Material for this exercise:
###

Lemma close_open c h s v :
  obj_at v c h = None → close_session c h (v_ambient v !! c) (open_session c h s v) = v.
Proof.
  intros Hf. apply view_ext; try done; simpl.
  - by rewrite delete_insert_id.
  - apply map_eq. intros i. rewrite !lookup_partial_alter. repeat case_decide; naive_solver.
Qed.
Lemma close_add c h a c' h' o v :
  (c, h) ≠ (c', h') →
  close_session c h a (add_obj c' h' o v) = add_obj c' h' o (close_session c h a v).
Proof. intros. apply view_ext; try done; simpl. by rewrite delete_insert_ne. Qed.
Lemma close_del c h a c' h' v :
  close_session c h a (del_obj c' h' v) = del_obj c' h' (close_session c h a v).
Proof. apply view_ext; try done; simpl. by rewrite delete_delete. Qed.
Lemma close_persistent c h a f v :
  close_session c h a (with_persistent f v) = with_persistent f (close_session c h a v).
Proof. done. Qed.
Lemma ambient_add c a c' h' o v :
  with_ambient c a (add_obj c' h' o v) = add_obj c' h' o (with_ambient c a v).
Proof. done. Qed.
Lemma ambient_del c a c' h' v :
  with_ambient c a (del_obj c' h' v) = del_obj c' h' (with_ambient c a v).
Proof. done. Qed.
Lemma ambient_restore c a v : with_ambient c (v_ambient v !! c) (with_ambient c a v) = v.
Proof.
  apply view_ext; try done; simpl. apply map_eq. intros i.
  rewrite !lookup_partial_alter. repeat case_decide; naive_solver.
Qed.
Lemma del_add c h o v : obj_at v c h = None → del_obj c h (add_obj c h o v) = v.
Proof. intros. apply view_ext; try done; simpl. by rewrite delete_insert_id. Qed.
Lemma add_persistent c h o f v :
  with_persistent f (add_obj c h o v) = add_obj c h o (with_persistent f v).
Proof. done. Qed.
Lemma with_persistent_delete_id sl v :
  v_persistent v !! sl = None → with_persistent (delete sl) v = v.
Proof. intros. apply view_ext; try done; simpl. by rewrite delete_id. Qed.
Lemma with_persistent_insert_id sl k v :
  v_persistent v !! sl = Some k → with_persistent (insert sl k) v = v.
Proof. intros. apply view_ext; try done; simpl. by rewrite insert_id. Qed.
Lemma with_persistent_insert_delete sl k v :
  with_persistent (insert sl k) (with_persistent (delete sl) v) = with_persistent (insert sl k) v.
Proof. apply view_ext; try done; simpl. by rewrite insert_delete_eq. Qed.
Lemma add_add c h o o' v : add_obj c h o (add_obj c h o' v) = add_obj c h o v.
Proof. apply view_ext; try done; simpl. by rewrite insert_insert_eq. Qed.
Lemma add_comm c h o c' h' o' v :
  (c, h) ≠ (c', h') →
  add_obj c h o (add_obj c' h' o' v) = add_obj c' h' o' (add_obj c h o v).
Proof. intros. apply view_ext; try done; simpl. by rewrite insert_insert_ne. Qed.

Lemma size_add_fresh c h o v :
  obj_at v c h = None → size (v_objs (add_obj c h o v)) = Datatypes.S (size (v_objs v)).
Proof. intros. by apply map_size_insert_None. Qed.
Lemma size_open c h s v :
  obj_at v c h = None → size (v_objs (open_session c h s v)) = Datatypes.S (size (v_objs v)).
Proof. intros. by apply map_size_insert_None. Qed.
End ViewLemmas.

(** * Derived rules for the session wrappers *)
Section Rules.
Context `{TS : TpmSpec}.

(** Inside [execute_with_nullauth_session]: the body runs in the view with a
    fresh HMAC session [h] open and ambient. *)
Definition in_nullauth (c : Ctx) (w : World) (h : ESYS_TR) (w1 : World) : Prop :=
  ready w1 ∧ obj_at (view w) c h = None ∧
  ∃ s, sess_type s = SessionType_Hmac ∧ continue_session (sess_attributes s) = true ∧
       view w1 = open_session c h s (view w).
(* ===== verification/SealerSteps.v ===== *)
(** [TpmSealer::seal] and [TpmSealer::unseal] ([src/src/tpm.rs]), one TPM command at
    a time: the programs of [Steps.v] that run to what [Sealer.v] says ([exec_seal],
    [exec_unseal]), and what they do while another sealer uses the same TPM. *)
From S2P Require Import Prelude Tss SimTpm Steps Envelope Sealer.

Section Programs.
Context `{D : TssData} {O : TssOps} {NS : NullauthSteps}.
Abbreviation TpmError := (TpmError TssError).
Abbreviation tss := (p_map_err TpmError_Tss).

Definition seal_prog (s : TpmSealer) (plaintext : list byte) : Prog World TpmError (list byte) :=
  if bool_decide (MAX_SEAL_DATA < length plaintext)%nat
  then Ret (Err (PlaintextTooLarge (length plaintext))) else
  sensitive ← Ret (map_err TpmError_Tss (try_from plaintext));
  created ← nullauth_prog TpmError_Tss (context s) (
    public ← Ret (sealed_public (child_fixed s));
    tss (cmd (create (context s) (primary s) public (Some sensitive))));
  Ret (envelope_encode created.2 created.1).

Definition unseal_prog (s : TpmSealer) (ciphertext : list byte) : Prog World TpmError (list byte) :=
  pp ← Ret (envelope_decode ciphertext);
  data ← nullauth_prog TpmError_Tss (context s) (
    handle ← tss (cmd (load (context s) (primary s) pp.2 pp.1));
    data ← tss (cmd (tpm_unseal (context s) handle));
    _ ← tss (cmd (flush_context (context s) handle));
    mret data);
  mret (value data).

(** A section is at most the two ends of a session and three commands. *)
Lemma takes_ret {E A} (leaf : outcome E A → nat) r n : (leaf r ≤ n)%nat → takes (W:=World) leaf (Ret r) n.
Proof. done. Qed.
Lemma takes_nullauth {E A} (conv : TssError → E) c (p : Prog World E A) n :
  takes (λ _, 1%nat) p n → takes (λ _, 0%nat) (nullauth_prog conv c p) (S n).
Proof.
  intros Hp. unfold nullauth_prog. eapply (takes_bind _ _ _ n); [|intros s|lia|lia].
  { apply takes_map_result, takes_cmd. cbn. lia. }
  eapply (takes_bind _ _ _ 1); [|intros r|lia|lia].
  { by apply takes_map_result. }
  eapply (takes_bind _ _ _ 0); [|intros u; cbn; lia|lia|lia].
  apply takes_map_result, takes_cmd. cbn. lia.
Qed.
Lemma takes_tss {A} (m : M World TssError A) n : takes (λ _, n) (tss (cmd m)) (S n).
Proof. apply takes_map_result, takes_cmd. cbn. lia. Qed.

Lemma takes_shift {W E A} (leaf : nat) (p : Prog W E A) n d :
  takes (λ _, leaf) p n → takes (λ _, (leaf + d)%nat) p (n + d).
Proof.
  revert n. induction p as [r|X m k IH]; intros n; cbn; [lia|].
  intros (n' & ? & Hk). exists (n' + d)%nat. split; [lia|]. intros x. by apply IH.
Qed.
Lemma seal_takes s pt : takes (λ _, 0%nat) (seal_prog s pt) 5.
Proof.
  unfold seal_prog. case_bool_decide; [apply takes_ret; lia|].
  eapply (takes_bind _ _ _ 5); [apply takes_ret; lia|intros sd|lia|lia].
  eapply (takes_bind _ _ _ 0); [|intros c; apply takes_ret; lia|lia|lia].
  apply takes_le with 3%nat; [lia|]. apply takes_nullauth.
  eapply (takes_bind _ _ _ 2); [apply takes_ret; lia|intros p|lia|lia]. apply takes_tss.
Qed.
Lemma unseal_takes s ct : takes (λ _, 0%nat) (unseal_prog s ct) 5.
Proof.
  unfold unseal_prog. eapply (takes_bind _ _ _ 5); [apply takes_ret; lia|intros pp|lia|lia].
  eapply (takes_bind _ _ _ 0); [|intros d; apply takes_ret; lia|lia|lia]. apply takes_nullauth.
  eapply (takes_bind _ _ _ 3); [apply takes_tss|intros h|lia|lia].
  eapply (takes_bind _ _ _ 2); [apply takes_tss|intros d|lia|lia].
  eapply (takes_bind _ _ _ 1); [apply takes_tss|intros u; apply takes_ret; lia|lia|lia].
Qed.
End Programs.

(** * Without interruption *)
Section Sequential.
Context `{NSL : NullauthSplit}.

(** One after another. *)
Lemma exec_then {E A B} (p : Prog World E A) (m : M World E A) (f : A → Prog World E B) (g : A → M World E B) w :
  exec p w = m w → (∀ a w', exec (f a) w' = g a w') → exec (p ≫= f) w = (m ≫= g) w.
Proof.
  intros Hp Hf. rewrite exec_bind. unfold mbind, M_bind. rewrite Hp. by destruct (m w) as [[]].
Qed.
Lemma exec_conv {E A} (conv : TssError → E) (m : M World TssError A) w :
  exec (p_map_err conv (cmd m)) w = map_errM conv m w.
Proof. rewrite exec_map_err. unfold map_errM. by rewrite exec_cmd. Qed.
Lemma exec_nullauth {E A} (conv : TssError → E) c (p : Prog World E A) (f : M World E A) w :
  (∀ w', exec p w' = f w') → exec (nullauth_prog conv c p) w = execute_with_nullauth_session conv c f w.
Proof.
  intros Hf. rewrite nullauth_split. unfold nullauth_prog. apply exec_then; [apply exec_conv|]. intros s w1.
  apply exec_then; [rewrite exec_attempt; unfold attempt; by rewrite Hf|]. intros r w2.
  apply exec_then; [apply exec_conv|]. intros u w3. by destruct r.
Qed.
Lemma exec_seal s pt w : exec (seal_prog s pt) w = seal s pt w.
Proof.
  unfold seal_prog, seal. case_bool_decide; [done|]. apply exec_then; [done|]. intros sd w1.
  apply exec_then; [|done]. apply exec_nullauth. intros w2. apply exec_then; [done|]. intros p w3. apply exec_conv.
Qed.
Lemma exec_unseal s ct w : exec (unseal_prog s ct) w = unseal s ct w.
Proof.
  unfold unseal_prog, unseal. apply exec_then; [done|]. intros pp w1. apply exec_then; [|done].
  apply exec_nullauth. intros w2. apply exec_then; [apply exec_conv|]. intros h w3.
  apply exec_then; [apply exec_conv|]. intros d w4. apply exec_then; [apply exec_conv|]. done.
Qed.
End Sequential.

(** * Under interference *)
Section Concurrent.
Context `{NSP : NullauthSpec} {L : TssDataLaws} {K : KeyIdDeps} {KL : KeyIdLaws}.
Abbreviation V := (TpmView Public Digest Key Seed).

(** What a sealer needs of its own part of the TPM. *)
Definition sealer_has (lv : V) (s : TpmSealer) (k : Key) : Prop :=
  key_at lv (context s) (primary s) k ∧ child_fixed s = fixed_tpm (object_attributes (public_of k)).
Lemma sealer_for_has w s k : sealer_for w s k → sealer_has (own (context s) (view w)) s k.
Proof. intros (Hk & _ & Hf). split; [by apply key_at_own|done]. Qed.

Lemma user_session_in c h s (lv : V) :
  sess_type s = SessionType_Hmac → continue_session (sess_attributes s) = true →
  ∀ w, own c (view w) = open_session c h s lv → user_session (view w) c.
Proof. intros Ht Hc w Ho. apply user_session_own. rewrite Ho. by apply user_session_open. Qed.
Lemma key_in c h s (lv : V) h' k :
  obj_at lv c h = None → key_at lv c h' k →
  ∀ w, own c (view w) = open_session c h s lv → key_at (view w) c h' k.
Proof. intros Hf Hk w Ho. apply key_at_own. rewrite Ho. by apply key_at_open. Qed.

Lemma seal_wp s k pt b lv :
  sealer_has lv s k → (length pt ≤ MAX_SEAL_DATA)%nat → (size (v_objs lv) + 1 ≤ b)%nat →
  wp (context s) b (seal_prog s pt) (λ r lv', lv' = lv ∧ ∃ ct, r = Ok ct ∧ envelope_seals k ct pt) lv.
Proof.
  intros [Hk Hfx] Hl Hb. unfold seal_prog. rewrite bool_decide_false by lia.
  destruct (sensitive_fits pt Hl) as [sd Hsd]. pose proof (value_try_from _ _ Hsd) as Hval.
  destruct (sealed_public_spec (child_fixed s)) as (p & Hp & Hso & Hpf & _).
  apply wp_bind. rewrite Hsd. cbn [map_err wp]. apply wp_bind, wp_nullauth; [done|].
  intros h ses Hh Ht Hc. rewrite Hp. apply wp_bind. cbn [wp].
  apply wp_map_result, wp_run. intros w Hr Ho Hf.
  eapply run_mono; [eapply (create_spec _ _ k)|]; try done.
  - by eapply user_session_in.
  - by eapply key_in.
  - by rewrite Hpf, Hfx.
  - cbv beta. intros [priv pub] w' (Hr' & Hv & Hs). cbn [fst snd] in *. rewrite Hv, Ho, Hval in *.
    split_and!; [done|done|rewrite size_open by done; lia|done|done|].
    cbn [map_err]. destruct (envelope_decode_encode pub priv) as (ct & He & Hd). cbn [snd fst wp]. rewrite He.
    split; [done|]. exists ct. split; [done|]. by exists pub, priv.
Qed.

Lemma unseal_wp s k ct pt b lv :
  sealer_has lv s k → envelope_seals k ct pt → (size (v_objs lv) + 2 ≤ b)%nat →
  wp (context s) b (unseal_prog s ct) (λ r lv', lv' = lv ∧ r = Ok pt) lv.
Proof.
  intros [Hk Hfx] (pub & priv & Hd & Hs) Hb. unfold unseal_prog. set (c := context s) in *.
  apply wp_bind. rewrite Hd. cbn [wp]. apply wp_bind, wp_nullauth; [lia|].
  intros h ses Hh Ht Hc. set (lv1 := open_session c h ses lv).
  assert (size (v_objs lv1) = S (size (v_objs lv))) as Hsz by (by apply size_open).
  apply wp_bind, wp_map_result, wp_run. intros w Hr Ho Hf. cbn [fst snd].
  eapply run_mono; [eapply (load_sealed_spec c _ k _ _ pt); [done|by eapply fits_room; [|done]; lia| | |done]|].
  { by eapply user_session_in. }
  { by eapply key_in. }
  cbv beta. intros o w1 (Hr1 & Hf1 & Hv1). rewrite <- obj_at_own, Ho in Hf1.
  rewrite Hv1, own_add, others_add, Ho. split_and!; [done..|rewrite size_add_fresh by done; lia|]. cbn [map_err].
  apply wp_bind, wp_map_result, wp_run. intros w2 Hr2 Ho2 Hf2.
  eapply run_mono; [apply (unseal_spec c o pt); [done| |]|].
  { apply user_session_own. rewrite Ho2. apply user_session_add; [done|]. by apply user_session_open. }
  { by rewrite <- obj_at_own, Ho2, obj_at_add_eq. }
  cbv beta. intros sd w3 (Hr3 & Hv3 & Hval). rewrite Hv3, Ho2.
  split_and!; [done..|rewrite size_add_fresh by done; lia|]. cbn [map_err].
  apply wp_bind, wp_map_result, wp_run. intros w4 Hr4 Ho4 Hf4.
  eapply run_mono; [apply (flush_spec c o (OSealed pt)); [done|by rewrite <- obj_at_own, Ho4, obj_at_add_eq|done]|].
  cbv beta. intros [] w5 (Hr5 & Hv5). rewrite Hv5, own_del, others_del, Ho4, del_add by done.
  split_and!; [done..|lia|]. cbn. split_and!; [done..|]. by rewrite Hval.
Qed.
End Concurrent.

###

Your task:
Quote the records from their first line to the line with "rewrite delete_delete. Qed.", inclusive, without adding or dropping anything.

Task result:
Lemma close_open c h s v :
  obj_at v c h = None → close_session c h (v_ambient v !! c) (open_session c h s v) = v.
Proof.
  intros Hf. apply view_ext; try done; simpl.
  - by rewrite delete_insert_id.
  - apply map_eq. intros i. rewrite !lookup_partial_alter. repeat case_decide; naive_solver.
Qed.
Lemma close_add c h a c' h' o v :
  (c, h) ≠ (c', h') →
  close_session c h a (add_obj c' h' o v) = add_obj c' h' o (close_session c h a v).
Proof. intros. apply view_ext; try done; simpl. by rewrite delete_insert_ne. Qed.
Lemma close_del c h a c' h' v :
  close_session c h a (del_obj c' h' v) = del_obj c' h' (close_session c h a v).
Proof. apply view_ext; try done; simpl. by rewrite delete_delete. Qed.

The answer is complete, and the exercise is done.